*Given data:*

Start of Block

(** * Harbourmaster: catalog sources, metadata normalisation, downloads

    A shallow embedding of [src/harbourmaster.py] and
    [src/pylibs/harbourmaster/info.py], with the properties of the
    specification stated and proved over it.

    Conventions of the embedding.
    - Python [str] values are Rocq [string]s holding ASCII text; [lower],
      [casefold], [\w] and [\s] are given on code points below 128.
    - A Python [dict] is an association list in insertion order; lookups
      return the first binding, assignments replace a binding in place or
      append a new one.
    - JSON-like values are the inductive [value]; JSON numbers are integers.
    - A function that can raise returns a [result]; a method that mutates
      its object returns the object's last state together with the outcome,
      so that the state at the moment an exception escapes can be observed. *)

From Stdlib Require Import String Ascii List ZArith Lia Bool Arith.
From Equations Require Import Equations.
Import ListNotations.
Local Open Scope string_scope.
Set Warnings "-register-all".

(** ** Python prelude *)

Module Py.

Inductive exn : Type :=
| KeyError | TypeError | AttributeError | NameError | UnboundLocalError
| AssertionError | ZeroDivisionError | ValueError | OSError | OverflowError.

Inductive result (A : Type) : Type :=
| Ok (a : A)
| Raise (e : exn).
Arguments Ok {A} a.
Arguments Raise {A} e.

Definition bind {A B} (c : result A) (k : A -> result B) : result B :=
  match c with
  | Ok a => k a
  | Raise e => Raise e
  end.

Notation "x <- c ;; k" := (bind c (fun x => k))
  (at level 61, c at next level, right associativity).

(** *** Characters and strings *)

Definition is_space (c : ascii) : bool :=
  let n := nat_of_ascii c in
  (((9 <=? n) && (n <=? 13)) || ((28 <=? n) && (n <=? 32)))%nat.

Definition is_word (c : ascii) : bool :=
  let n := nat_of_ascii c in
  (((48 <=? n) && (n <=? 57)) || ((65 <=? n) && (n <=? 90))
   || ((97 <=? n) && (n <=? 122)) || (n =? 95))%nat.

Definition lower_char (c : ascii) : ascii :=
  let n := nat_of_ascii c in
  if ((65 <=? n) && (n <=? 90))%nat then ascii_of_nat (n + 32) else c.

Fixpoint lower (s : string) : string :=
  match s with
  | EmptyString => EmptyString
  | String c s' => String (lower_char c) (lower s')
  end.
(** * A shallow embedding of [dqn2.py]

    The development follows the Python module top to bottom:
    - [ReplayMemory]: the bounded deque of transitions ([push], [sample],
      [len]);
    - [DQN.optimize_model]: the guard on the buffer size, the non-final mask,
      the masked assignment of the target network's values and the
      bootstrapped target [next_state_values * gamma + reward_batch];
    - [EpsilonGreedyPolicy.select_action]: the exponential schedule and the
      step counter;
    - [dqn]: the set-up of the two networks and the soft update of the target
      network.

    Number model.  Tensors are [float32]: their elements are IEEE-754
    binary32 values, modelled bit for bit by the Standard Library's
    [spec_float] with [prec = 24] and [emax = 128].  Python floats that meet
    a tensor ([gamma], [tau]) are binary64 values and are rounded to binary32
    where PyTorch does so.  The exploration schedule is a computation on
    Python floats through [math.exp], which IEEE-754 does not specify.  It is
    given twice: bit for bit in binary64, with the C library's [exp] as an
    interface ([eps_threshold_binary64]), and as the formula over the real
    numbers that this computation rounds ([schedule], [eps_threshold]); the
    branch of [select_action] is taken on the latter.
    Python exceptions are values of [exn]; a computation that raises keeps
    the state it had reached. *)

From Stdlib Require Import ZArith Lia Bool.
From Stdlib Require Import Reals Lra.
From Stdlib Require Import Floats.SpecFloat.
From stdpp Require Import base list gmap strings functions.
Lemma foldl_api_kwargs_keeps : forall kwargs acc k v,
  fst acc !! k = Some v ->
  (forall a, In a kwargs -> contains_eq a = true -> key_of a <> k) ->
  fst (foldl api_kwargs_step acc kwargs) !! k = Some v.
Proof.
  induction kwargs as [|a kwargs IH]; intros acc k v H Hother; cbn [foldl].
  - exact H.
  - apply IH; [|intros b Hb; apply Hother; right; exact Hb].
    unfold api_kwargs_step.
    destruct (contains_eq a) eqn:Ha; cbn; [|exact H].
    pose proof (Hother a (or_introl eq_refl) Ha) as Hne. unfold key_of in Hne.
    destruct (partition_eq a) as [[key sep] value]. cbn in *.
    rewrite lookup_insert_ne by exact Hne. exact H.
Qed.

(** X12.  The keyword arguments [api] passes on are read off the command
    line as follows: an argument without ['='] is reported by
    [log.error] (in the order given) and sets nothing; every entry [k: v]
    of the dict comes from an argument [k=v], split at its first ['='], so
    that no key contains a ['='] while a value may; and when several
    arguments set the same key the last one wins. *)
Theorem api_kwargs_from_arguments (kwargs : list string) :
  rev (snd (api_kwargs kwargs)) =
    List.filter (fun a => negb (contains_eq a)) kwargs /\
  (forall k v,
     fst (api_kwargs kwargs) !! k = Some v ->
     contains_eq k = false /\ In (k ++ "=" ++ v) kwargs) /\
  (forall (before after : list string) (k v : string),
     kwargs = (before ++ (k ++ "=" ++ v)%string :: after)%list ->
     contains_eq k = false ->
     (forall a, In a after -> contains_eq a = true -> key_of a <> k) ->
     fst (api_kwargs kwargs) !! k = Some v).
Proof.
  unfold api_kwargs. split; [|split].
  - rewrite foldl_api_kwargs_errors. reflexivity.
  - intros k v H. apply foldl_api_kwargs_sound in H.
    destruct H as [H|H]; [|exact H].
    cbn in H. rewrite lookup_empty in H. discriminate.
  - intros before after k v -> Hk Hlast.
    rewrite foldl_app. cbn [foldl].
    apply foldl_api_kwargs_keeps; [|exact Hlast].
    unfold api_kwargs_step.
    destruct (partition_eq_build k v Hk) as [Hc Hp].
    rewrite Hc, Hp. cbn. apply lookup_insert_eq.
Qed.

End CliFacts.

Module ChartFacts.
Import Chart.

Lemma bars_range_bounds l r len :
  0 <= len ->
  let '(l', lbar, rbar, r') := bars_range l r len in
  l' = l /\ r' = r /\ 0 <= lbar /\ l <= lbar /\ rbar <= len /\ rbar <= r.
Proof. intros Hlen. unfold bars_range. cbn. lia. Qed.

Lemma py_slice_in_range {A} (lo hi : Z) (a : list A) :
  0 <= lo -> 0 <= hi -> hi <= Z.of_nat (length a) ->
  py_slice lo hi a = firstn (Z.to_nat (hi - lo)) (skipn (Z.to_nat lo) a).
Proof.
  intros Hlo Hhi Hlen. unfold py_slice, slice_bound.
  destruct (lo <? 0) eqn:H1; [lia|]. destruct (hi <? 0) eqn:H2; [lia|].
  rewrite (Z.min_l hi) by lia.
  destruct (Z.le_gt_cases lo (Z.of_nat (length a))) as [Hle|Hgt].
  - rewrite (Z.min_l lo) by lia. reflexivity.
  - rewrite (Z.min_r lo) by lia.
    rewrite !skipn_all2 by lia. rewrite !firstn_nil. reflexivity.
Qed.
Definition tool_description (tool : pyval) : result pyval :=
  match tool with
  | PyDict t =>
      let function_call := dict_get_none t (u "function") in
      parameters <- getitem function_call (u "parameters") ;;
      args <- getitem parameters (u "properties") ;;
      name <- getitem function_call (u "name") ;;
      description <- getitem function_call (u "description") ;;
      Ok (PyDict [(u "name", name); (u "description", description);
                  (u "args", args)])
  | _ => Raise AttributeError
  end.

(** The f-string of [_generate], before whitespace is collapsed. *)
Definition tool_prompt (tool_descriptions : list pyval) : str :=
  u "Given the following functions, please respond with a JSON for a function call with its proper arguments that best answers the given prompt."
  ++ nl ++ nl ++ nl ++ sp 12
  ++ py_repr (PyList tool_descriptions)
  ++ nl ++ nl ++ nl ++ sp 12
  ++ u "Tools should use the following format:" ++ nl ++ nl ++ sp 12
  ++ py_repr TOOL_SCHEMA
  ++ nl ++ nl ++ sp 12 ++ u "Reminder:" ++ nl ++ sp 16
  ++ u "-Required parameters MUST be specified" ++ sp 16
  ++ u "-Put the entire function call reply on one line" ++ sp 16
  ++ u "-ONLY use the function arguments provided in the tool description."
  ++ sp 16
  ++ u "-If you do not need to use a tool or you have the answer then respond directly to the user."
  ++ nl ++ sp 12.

End of Block

Copy the entries above exactly, but only from the line holding "Proof. intros Hlen." through the line holding "- rewrite (Z.min_l lo) by lia. reflexivity.", both included.

*Your solution:*
Proof. intros Hlen. unfold bars_range. cbn. lia. Qed.

Lemma py_slice_in_range {A} (lo hi : Z) (a : list A) :
  0 <= lo -> 0 <= hi -> hi <= Z.of_nat (length a) ->
  py_slice lo hi a = firstn (Z.to_nat (hi - lo)) (skipn (Z.to_nat lo) a).
Proof.
  intros Hlo Hhi Hlen. unfold py_slice, slice_bound.
  destruct (lo <? 0) eqn:H1; [lia|]. destruct (hi <? 0) eqn:H2; [lia|].
  rewrite (Z.min_l hi) by lia.
  destruct (Z.le_gt_cases lo (Z.of_nat (length a))) as [Hle|Hgt].
  - rewrite (Z.min_l lo) by lia. reflexivity.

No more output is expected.